As far as I’m concerned, hooking up is OK so long as everyone understands the nature of the relationship, and everyone involved is OK with it.
Lyndsay 18, from Scotch Plains, NJ says, “As long as everybody’s having a good time, and it’s safe and consensual, knock yourself out.”
Maryl, 15, from Melbourne, FL agrees and says, “I don’t see a problem with it, for the most part. As long as both people are single and give consent and they both understand whether it’s a hook up or a relationship, there’s nothing wrong with the occasional hook up.”
For teens like Maryl and Lyndsay it’s about communicating and making sure both partners are on the same page when it comes to defining whether a relationship is committed or casual.
Hooking Up Isn’t for Everyone
Other teens believe hooking up isn’t for them because it doesn’t provide the same emotional security they get from relationships. Some people believe that hooking up leads to heartache and it could potentially lead to one person taking advantage of another person.

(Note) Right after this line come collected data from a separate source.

(** Everything is checked and both locks are held: the frame's group is the one its
    contacts are bound to, and no meeting is under way. *)
Definition ready h : Prop :=
  ∃ k s phase u, h = E EngineKey (Some k) :: E ReadState s :: E MeetingStatus (Ok phase) :: u ++ [E (Lock SharingWrite) tt; E (Lock PersistenceWrite) tt] ∧
    length (name_key p) = 32%nat ∧ coherent (Oid := Oid) (C := C) engine_seed me (seed s) adder_key p = Ok tt ∧
    u = if quiet_phase phase then [] else [E MeetingInvalidate tt].
(** The device has given up its root seed, and its identity is closed. *)
Definition begun (previous context : IdentityContext) h : Prop :=
  ∃ h0 s s', ready h0 ∧ begin_identity_adoption s previous = Ok (s', context) ∧
    adopting context = true ∧ (Persist.device s' ≫= Device.root_seed) = None ∧
    h = h0 ++ [E ReadState s; E ReadContext previous; E (WriteState s') tt; E (WriteContext context) tt].
Definition adopted (previous context : IdentityContext) h : Prop :=
  ∃ h0 u, begun previous context h0 ∧ runs payload u (Some (Ok tt)) ∧ h = h0 ++ u.
Definition stored h : Prop :=
  ∃ h0 previous context current, adopted previous context h0 ∧
    h = h0 ++ [E (Persistence true) (Ok tt); E ReadContext current; E (WriteContext (finish_identity_adoption current previous true)) tt].
Definition saved h : Prop := ∃ h0, stored h0 ∧ h = h0 ++ [E PushContactsChanged tt].
(** The calls of the payload. *)
Definition of_payload (c : call) : Prop :=
  match c with
  | EngineKey | AdoptUs _ _ _ | AdoptKeyhive _ _ | DocumentAdopt _ _ | AdoptShared _ | ImportInline _ _ | ReadPersonal _ | ReadSessions
  | BindSession _ _ | RefreshPersonalization | PushPersonalizationChanged => True
  | _ => False
  end.
(** The calls that change nothing of an identity. *)
Definition harmless (c : call) : Prop :=
  match c with Lock _ | Unlock _ | ReadState | ReadContext | EngineKey | MeetingStatus | MeetingInvalidate => True | _ => False end.
Definition adopter_may h (c : call) : Prop :=
  match c with
  | WriteState s' => ∃ h0 s previous context, ready h0 ∧ begin_identity_adoption s previous = Ok (s', context) ∧ h = h0 ++ [E ReadState s; E ReadContext previous]
  | WriteContext c' =>
    (∃ h0 s s' previous, ready h0 ∧ begin_identity_adoption s previous = Ok (s', c') ∧ h = h0 ++ [E ReadState s; E ReadContext previous; E (WriteState s') tt]) ∨
    (∃ h0 previous context current, adopted previous context h0 ∧ h = h0 ++ [E (Persistence true) (Ok tt); E ReadContext current] ∧
      c' = finish_identity_adoption current previous true) ∨
    (∃ h0 previous context u, begun previous context h0 ∧ h = h0 ++ u ++ [E ReadContext c'])
  | Persistence metadata => metadata = true ∧ ∃ previous context, adopted previous context h
  | PushContactsChanged => stored h
  | SendEnrolled => saved h
  | MeetingInvalidate => ∃ k s phase, h = [E EngineKey (Some k); E ReadState s; E MeetingStatus (Ok phase)] ∧ quiet_phase phase = false ∧
      length (name_key p) = 32%nat ∧ coherent (Oid := Oid) (C := C) engine_seed me (seed s) adder_key p = Ok tt
  | c => harmless c ∨ of_payload c ∧ ∃ h0 previous context u, begun previous context h0 ∧ h = h0 ++ u ∧ Forall (λ e, of_payload (asked e)) u
  end.
(** How an adoption ends: on disk and acknowledged, or without having begun, or
    given up, with the identity as closed as it is and nothing on disk. *)
Definition completed h : Prop := ∃ h0 y, saved h0 ∧ h = h0 ++ [E SendEnrolled y; E (Unlock PersistenceWrite) tt; E (Unlock SharingWrite) tt].
Definition given_up h : Prop :=
  ∃ h0 previous context u current, begun previous context h0 ∧ Forall (λ e, e ≠ E (Persistence true) (Ok tt) ∧ (of_payload (asked e) ∨ asked e = Persistence true)) u ∧
    h = h0 ++ u ++ [E ReadContext current; E (WriteContext current) tt; E (Unlock PersistenceWrite) tt; E (Unlock SharingWrite) tt].
Definition ended (r : result string unit) h : Prop :=
  match r with Ok _ => completed h | Err _ => Forall (λ e, harmless (asked e)) h ∨ given_up h end.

Kevin, 16, from Scotch Plains, NJ says, “I think [having sex with someone] is OK if you are in a relationship with the other person. [It] then has some meaning behind it rather than hooking up with someone you have no feelings for.”
Teens like Kevin believe in only getting physical if you are in a relationship. They believe feelings can potentially get hurt otherwise, which is why hooking up isn’t right for everyone.
Hooking Up Double Standards
While whether or not someone is comfortable hooking up with a partner outside of a committed relationship is up to each person, there’s no denying that people are often judged when they hook up. Generally, the people who get judged the most are girls. There is a double standard where guys are usually praised for their “conquest” while girls are often met with negative comments. These sexist double standards oppress girls and shame them for expressing their sexuality.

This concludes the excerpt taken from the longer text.